This Thesis is about the analysis of the S.M.A.R.T. diagnostic data of hard disk drives,
and the prediction of the remaining lifetime of the drives, using this data.
In the Information age, the amount of stored information is growing rapidly and we are
storing the majority of this data on traditional hard disk drives. Because of this, the failure
of hard disk drives is a problem which is hard to eliminate for cloud service providers. The
hard disk drives are equipped with a so called S.M.A.R.T. diagnostic technology for quite
some time, which enables us to read different diagnostic attributes. If large amount of this
data is available, we can predict failures at a certain level, by analyzing this data.
In this Thesis the aim is to find a solution to this problem. The Backblaze cloud service
provider collected and published 5 years of S.M.A.R.T. data, which I analyze to build
machine learning models, which can predict the time to failure for the drives.
In the Thesis I present the technology of machine learning and the structure of the data
being used. I remove the unimformative variables/observations from the data, then I
perform statistical analysis to choose a subset of the remaining data, which can be used
for machine learning. I present how the data can be transformed to make it usable for
machine learning and I present the creation of learning-, validation- and test sets.

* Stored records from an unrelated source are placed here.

(** X3.  Each pass through the loop calls [print] at most three times:
    after a run over [n] passes the output is the two header lines
    followed by at most [3 n + 1] entries, the one being the notice of a
    stop by the user. *)
Theorem at_most_three_prints_per_pass (status_file : string) (i : spec_float)
    (world : list poll) :
  exists out,
    stdout (snd (monitor_training_progress rt status_file i world))
    = header status_file ++ out /\
    (List.length out <= 3 * List.length world + 1)%nat.
Proof.
  rewrite monitor_unfold.
  destruct (while_true_prints i world (initial_state status_file))
    as [more [Hm Hl]].
  destruct (while_true rt i world (initial_state status_file))
    as [[[]|e] st];
    change (stdout st = header status_file ++ more) in Hm.
  - exists more. split; [assumption | lia].
  - exists more. split; [assumption | lia].
  - destruct e; try (exists more; split; [assumption | lia]).
    exists (more ++ [stop_notice]). cbn [snd stdout].
    rewrite Hm, <- app_assoc.
    split; [reflexivity|]. rewrite List.length_app. simpl List.length. lia.
Qed.

Lemma iteration_anomaly (i : spec_float) (w : poll) (st : mstate)
    (line : string) :
  time_sleep i false = Ok tt ->
  interrupt w = false ->
  anomaly_notice (file w) = Some line ->
  iteration rt i w st
  = (Ok true, {| last_iteration := last_iteration st;
                 stdout := stdout st ++ [line] |}).
Proof.
  intros Hs Hi Ha. unfold iteration, try_body.
  destruct (file w) as [|e|status]; simpl in Ha.
  - inversion Ha; subst. unfold bind, print, lift, ret. simpl.
    rewrite Hi, Hs. reflexivity.
  - destruct e; try discriminate; inversion Ha; subst;
      unfold handlers, bind, print, lift, ret; simpl;
      rewrite Hi, Hs; reflexivity.
  - discriminate.
Qed.

(** X5.  However long the artifact stays absent, vanishes before it is
    opened, or fails to parse, every pass prints exactly one notice, that
    of its anomaly, [last_iteration] keeps its value, and the loop keeps
    polling; a monitor that only ever meets such passes prints its header
    and one notice per pass. *)
Theorem unreadable_artifact_costs_one_notice (status_file : string)
    (i : spec_float) (world : list poll) (st : mstate) :
  time_sleep i false = Ok tt ->
  Forall (fun w => interrupt w = false /\ anomaly_notice (file w) <> None)
    world ->
  while_true rt i world st
  = (Ok true, {| last_iteration := last_iteration st;
                 stdout := stdout st ++ anomaly_notices world |}) /\
  List.length (anomaly_notices world) = List.length world /\
  monitor_training_progress rt status_file i world
  = (Polling, {| last_iteration := JInt (-1);
                 stdout := header status_file ++ anomaly_notices world |}).
Proof.
  intros Hs Hw.
  assert (H : forall st,
             while_true rt i world st
             = (Ok true, {| last_iteration := last_iteration st;
                            stdout := stdout st ++ anomaly_notices world |})
             /\ List.length (anomaly_notices world) = List.length world).
  { induction Hw as [|w world [Hi Ha] _ IH]; intros st0.
    - simpl. rewrite app_nil_r. destruct st0; auto.
    - destruct (anomaly_notice (file w)) as [line|] eqn:E; [|now elim Ha].
      rewrite while_true_cons.
      rewrite (iteration_anomaly i w st0 line Hs Hi E).
      destruct (IH {| last_iteration := last_iteration st0;
                      stdout := stdout st0 ++ [line] |}) as [IH1 IH2].
      rewrite IH1. unfold anomaly_notices in *. simpl flat_map. rewrite E.
      simpl. rewrite <- app_assoc. simpl. auto. }
  destruct (H st) as [H1 H2]. refine (conj H1 (conj H2 _)).
  rewrite monitor_unfold. now rewrite (proj1 (H (initial_state status_file))).
Qed.

(** X6.  While [current_iteration] stays at the value last reported,
    nothing is printed and the loop keeps polling, whatever else the
    snapshots say: no other field is read, so neither a terminal status
    nor a missing or ill-typed field is noticed. *)
Theorem unchanged_iteration_is_silent (i : spec_float) (world : list poll)
    (st : mstate) :
  time_sleep i false = Ok tt ->
  Forall (fun w =>
            interrupt w = false /\
            exists c, iteration_of w = Some c /\
                      py_eq c (last_iteration st) = true) world ->
  while_true rt i world st = (Ok true, st).
Proof.
  intros Hs Hw. induction Hw as [|w world [Hi [c [Hc E]]] _ IH]; trivial.
  rewrite while_true_cons.
  unfold iteration_of in Hc.
  destruct (file w) as [| |status] eqn:Hf; try discriminate.
  destruct (subscript status "current_iteration") as [c'|] eqn:Hc';
    [|discriminate].
  inversion Hc; subst c'.
  rewrite (iteration_fallthrough rt i w st st
             (try_body_unchanged rt i w st status c Hf Hc' E)).
  rewrite Hi, Hs. exact IH.
Qed.

Lemma try_body_no_continue (i : spec_float) (w : poll) (st : mstate) :
  file w <> Absent -> fst (try_body rt i w st) <> Ok Continue.
Proof.
  intros Hn. destruct (file w) as [|e0|status] eqn:Hf; [now elim Hn| |].
  - unfold try_body. rewrite Hf. discriminate.
  - destruct (subscript status "current_iteration") as [c|e] eqn:Hc.
    + destruct (py_eq c (last_iteration st)) eqn:E.
      * rewrite try_body_unchanged with (status := status) (c := c);
          trivial. discriminate.
      * rewrite try_body_changed with (status := status) (c := c); trivial.
        destruct (render rt (now w) status c) as [[line ts]|e];
          [apply check_completed_flow | discriminate].
    + unfold try_body. rewrite Hf. unfold bind, lift. rewrite Hc.
      discriminate.
Qed.

(** A pass that goes round again when its sleep is left alone is cut
    short by Ctrl+C in the same state. *)
Lemma iteration_interrupted (i : spec_float) (w : poll) (st st' : mstate) :
  time_sleep i false = Ok tt ->
  interrupt w = true ->
  iteration rt i {| file := file w; now := now w; interrupt := false |} st
  = (Ok true, st') ->
  iteration rt i w st = (Raise KeyboardInterrupt, st').
Proof.
  intros Hs Hi H.
  pose proof (time_sleep_accepted i true Hs) as Hk. simpl in Hk.
  destruct (file w) as [|e0|status] eqn:Hf.
  - unfold iteration, try_body in *. simpl file in H. rewrite Hf in *.
    unfold bind, print, lift, ret in *. simpl in *.
    rewrite Hs in H. rewrite Hi, Hk. simpl. now inversion H.
  - unfold iteration, try_body in *. simpl file in H. rewrite Hf in *.
    simpl interrupt in H. rewrite Hi.
    destruct e0; simpl in *; unfold bind, print, lift, ret in *; simpl in *;
      try discriminate; rewrite Hs in H; rewrite Hk; now inversion H.
  - assert (Ht : try_body rt i
                   {| file := Loaded status; now := now w;
                      interrupt := false |} st
                 = try_body rt i w st).
    { unfold try_body. simpl. now rewrite Hf. }
    assert (Hn : fst (try_body rt i w st) <> Ok Continue).
    { apply try_body_no_continue. rewrite Hf. discriminate. }
    unfold iteration in *. rewrite Ht in H. simpl interrupt in H.
    rewrite Hi.
    destruct (try_body rt i w st) as [[f|e] st1].
    + destruct f; simpl in *.
      * unfold bind, lift, ret in *. rewrite Hs in H. rewrite Hk.
        now inversion H.
      * now elim Hn.
      * discriminate.
    + destruct e; simpl in *; unfold bind, print, lift, ret in *; simpl in *;
        try discriminate; rewrite Hs in H; rewrite Hk; now inversion H.
Qed.

(** X7.  Ctrl+C during the sleep of a pass ends the run in an orderly way:
    what the pass printed stays, the notice of the stop is the last thing
    printed, the function returns, and the polls that the world would
    still offer are not made. *)
Theorem interrupt_ends_run (status_file : string) (i : spec_float)
    (before after : list poll) (w : poll) (st st' : mstate) :
  time_sleep i false = Ok tt ->
  while_true rt i before (initial_state status_file) = (Ok true, st) ->
  interrupt w = true ->
  iteration rt i {| file := file w; now := now w; interrupt := false |} st
  = (Ok true, st') ->
  monitor_training_progress rt status_file i (before ++ w :: after)
  = (Returned, {| last_iteration := last_iteration st';
                  stdout := stdout st' ++ [stop_notice] |}).
Proof.
  intros Hs Hb Hi H.
  rewrite monitor_unfold, while_true_app, Hb, while_true_cons.
  now rewrite (iteration_interrupted i w st st' Hs Hi H).
Qed.

Lemma iteration_last_cases (i : spec_float) (w : poll) (st : mstate) :
  last_iteration (snd (iteration rt i w st)) = last_iteration st
  \/ iteration_of w = Some (last_iteration (snd (iteration rt i w st))).
Proof.
  rewrite (iteration_last rt). unfold iteration_of.
  destruct (file w) as [|e0|status] eqn:Hf.
  - left. unfold try_body. rewrite Hf. unfold bind, print, lift, ret. simpl.
    destruct (time_sleep i (interrupt w)); reflexivity.
  - left. unfold try_body. now rewrite Hf.
  - destruct (subscript status "current_iteration") as [c|e] eqn:Hc.
    + destruct (py_eq c (last_iteration st)) eqn:E.
      * left.
        now rewrite try_body_unchanged with (status := status) (c := c).
      * right.
        rewrite try_body_changed with (status := status) (c := c); trivial.
        destruct (render rt (now w) status c) as [[line ts]|e]; trivial.
        now rewrite (check_completed_last rt).
    + left. unfold try_body. rewrite Hf. unfold bind, lift. now rewrite Hc.
Qed.

(** X8.  [last_iteration] only ever holds a value that was read: after any
    run it is the initial -1 or the [current_iteration] of a snapshot that
    one of the passes loaded. *)
Theorem last_iteration_was_read (status_file : string) (i : spec_float)
    (world : list poll) :
  let final := last_iteration
                 (snd (monitor_training_progress rt status_file i world)) in
  final = JInt (-1)
  \/ exists w, In w world /\ iteration_of w = Some final.
Proof.
  assert (H : forall world st,
             last_iteration (snd (while_true rt i world st))
             = last_iteration st
             \/ exists w, In w world /\
                  iteration_of w
                  = Some (last_iteration (snd (while_true rt i world st)))).
  { clear world. induction world as [|w world IH]; intros st; [now left|].
    rewrite while_true_cons.
    pose proof (iteration_last_cases i w st) as Hw.
    destruct (iteration rt i w st) as [[[]|e] st1]; simpl in Hw.
    - destruct (IH st1) as [E | [w' [Hin E]]].
      + rewrite E. destruct Hw as [Hw|Hw]; [now left|].
        right. exists w. split; [now left | assumption].
      + right. exists w'. split; [now right | assumption].
    - simpl. destruct Hw as [Hw|Hw]; [now left|].
      right. exists w. split; [now left | assumption].
    - simpl. destruct Hw as [Hw|Hw]; [now left|].
      right. exists w. split; [now left | assumption]. }
  intros final. subst final. rewrite monitor_unfold.
  specialize (H world (initial_state status_file)).
  destruct (while_true rt i world (initial_state status_file))
    as [[[]|e] st]; simpl in H; try exact H.
  destruct e; exact H.
Qed.



(** C10, as the code has it.  The comparison is an inequality test, not
    an order: when the [current_iteration] of a parsed snapshot is
    strictly below [last_iteration], the pass moves [last_iteration] down
    to the smaller value; it prints the status line, before anything
    else, whenever the line can be built from the snapshot; and the line
    can be built from every snapshot with all the fields the monitor
    reads, whose two metrics are both floats or both null or absent. *)
Theorem backward_iteration_reported (i : spec_float) (w : poll)
    (st : mstate) (status : json) (c l : Z) :
  file w = Loaded status ->
  subscript status "current_iteration" = Ok (JInt c) ->
  last_iteration st = JInt l ->
  c < l ->
  last_iteration (snd (iteration rt i w st)) = JInt c /\
  (forall line train_status,
     render rt (now w) status (JInt c) = Ok (line, train_status) ->
     exists notices,
       stdout (snd (iteration rt i w st))
       = (stdout st ++ line :: notices)%list) /\
  (valid_snapshot status = true ->
   exists items line s,
     status = JDict items /\
     render rt (now w) status (JInt c) = Ok (line, JStr s) /\
     stdout (snd (iteration rt i w st))
     = (stdout st ++ line :: terminal_notices rt items s)%list).
Proof.
  intros Hf Hc Hl Hlt.
  assert (E : py_eq (JInt c) (last_iteration st) = false).
  { rewrite Hl. simpl. apply Z.eqb_neq. lia. }
  refine (conj _ (conj _ _)).
  - now apply iteration_last_changed with (status := status).
  - intros line ts Hr. rewrite iteration_stdout.
    rewrite try_body_changed with (status := status) (c := JInt c); trivial.
    rewrite Hr.
    destruct (check_completed_prints status ts
                {| last_iteration := JInt c; stdout := stdout st ++ [line] |})
      as [more [Hm _]].
    destruct (check_completed rt status ts _) as [[f|e] st1];
      simpl in Hm.
    + exists more. rewrite Hm, <- app_assoc. reflexivity.
    + destruct (handlers_prints e st1) as [more' [Hm' _]].
      exists (more ++ more'). rewrite Hm', Hm, <- !app_assoc. reflexivity.
  - intros Hv. destruct status as [| | | | | |items]; try discriminate.
    destruct (try_body_valid rt i w st items Hf Hv)
      as [n [s [line [Hn [Hs [Hr Hb]]]]]].
    simpl in Hc. rewrite Hn in Hc. injection Hc as ->.
    rewrite E in Hb. apply iteration_state in Hb. rewrite Hb. simpl.
    exists items, line, s. auto.
Qed.

End Runs.

Local Open Scope string_scope.
Local Open Scope Z_scope.

Lemma backward_iteration_reported_witness :
  100 < 250 /\
  valid_snapshot (scenario_snapshot "training" []) = true /\
  last_iteration
    (snd (iteration sample_runtime one
            (sees (scenario_snapshot "training" []) "12:00:00") seen_250))
  = JInt 100 /\
  exists items line s,
    scenario_snapshot "training" [] = JDict items /\
    render sample_runtime "12:00:00" (scenario_snapshot "training" [])
      (JInt 100) = Ok (line, JStr s) /\
    stdout
      (snd (iteration sample_runtime one
              (sees (scenario_snapshot "training" []) "12:00:00") seen_250))
    = (stdout seen_250 ++ line :: terminal_notices sample_runtime items s)%list.
Proof.
  split; [lia|]. split; [reflexivity|].
  destruct (backward_iteration_reported sample_runtime one
              (sees (scenario_snapshot "training" []) "12:00:00") seen_250
              (scenario_snapshot "training" []) 100 250
              eq_refl eq_refl eq_refl eq_refl) as [H1 [_ H2]].
  split; [exact H1 | exact (H2 eq_refl)].
Defined.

After preparing the data, I present the machine learning algorithms I use. I create more
models for each algorithm, which differ in the length of the time period known for the
model. I train these models and describe their results by evaluating the models with the
test set. Then I showcase a few problems and interesting facts encountered while working
on the Thesis.
I conclude the Thesis by summarising and evaluating the project results and I suggest a
few interesting opportunities for future work.